> [Goal of the exercise]:
Search the material for lines containing the word "Some", and copy each one.

> [Material for this exercise]:
(** No page is empty: the loop is left within [limit] requests. *)
Lemma fetch_loop_progress fuel : ∀ repos page,
  (∀ p, session_get p ≠ Body (Some [])) →
  (limit ≤ Z.of_nat (length repos + fuel))%Z →
  ∃ out, fetch_loop session_get limit fuel repos page = Some out.
Proof.
  induction fuel as [|fuel IH]; intros repos page Hne Hle; simpl.
  - destruct (Z.ltb_spec (Z.of_nat (length repos)) limit); [lia|eauto].
  - destruct (Z.ltb_spec (Z.of_nat (length repos)) limit); [|eauto].
    destruct (session_get page) as [|[items|]] eqn:Hget; eauto.
    apply IH; [exact Hne|]. rewrite length_app.
    destruct items as [|r items]; [exfalso; eapply Hne; eassumption|].
    simpl. lia.
Qed.
End SearchFacts.

Lemma slice_to_nonneg {A} (stop : Z) (l : list A) :
  (0 ≤ stop)%Z → slice_to stop l = take (Z.to_nat stop) l.
Proof.
  intros H. unfold slice_to.
  destruct (Z.leb_spec 0 stop); [reflexivity|lia].
Qed.

Lemma slice_to_nil {A} (stop : Z) : slice_to stop (@nil A) = [].
Proof. unfold slice_to. destruct (0 <=? stop)%Z; apply take_nil. Qed.

(** An empty page leaves the loop running, with what it has. *)
Lemma fetch_loop_empty_page {Repo}
    (session_get : nat → response (option (list Repo))) (limit : Z)
    fuel repos page :
  (Z.of_nat (length repos) < limit)%Z →
  session_get page = Body (Some []) →
  fetch_loop session_get limit (S fuel) repos page
  = fetch_loop session_get limit fuel repos (S page).
Proof.
  intros Hlt Hget. simpl. rewrite Hget, app_nil_r.
  destruct (Z.ltb_spec (Z.of_nat (length repos)) limit); [reflexivity|lia].
Qed.

(** C3, as the code has it.  The loop is left only with the limit
    reached or on a request that fails (a body without items raises
    [KeyError]); it is left as soon as the pages bring the limit or a
    request brings no items, so for every limit when no page is empty. *)
Theorem fetch_loop_terminates {Repo}
    (session_get : nat → response (option (list Repo))) (limit : Z) :
  (∀ fuel out,
     fetch_loop session_get limit fuel [] 1 = Some out →
     ∃ n, all_fetched session_get 1 n
          ∧ ((out = Returned (delivered session_get 1 n)
              ∧ (limit ≤ Z.of_nat (length (delivered session_get 1 n)))%Z)
             ∨ (out = Returned (delivered session_get 1 n)
                ∧ session_get (1 + n)%nat = RequestException)
             ∨ (out = Raised KeyError
                ∧ session_get (1 + n)%nat = Body None)))
  ∧ (∀ n, all_fetched session_get 1 n →
       (limit ≤ Z.of_nat (length (delivered session_get 1 n)))%Z
       ∨ (∀ items, session_get (1 + n)%nat ≠ Body (Some items)) →
       ∃ out, fetch_loop session_get limit (S n) [] 1 = Some out)
  ∧ ((∀ page, session_get page ≠ Body (Some [])) →
     ∃ out, fetch_loop session_get limit (Z.to_nat limit) [] 1 = Some out).
Proof.
  repeat split.
  - intros fuel out H.
    apply fetch_loop_exit in H as (n & Hall & _ & H).
    exists n. split; [exact Hall|]. simpl in H. tauto.
  - intros n Hall Hstop. apply fetch_loop_stops; [exact Hall|exact Hstop].
  - intros Hne. apply fetch_loop_progress; [exact Hne|]. simpl. lia.
Qed.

> [Solution]:
  (∀ p, session_get p ≠ Body (Some [])) →
  ∃ out, fetch_loop session_get limit fuel repos page = Some out.
  session_get page = Body (Some []) →
     fetch_loop session_get limit fuel [] 1 = Some out →
       ∨ (∀ items, session_get (1 + n)%nat ≠ Body (Some items)) →
       ∃ out, fetch_loop session_get limit (S n) [] 1 = Some out)
  ∧ ((∀ page, session_get page ≠ Body (Some [])) →
     ∃ out, fetch_loop session_get limit (Z.to_nat limit) [] 1 = Some out).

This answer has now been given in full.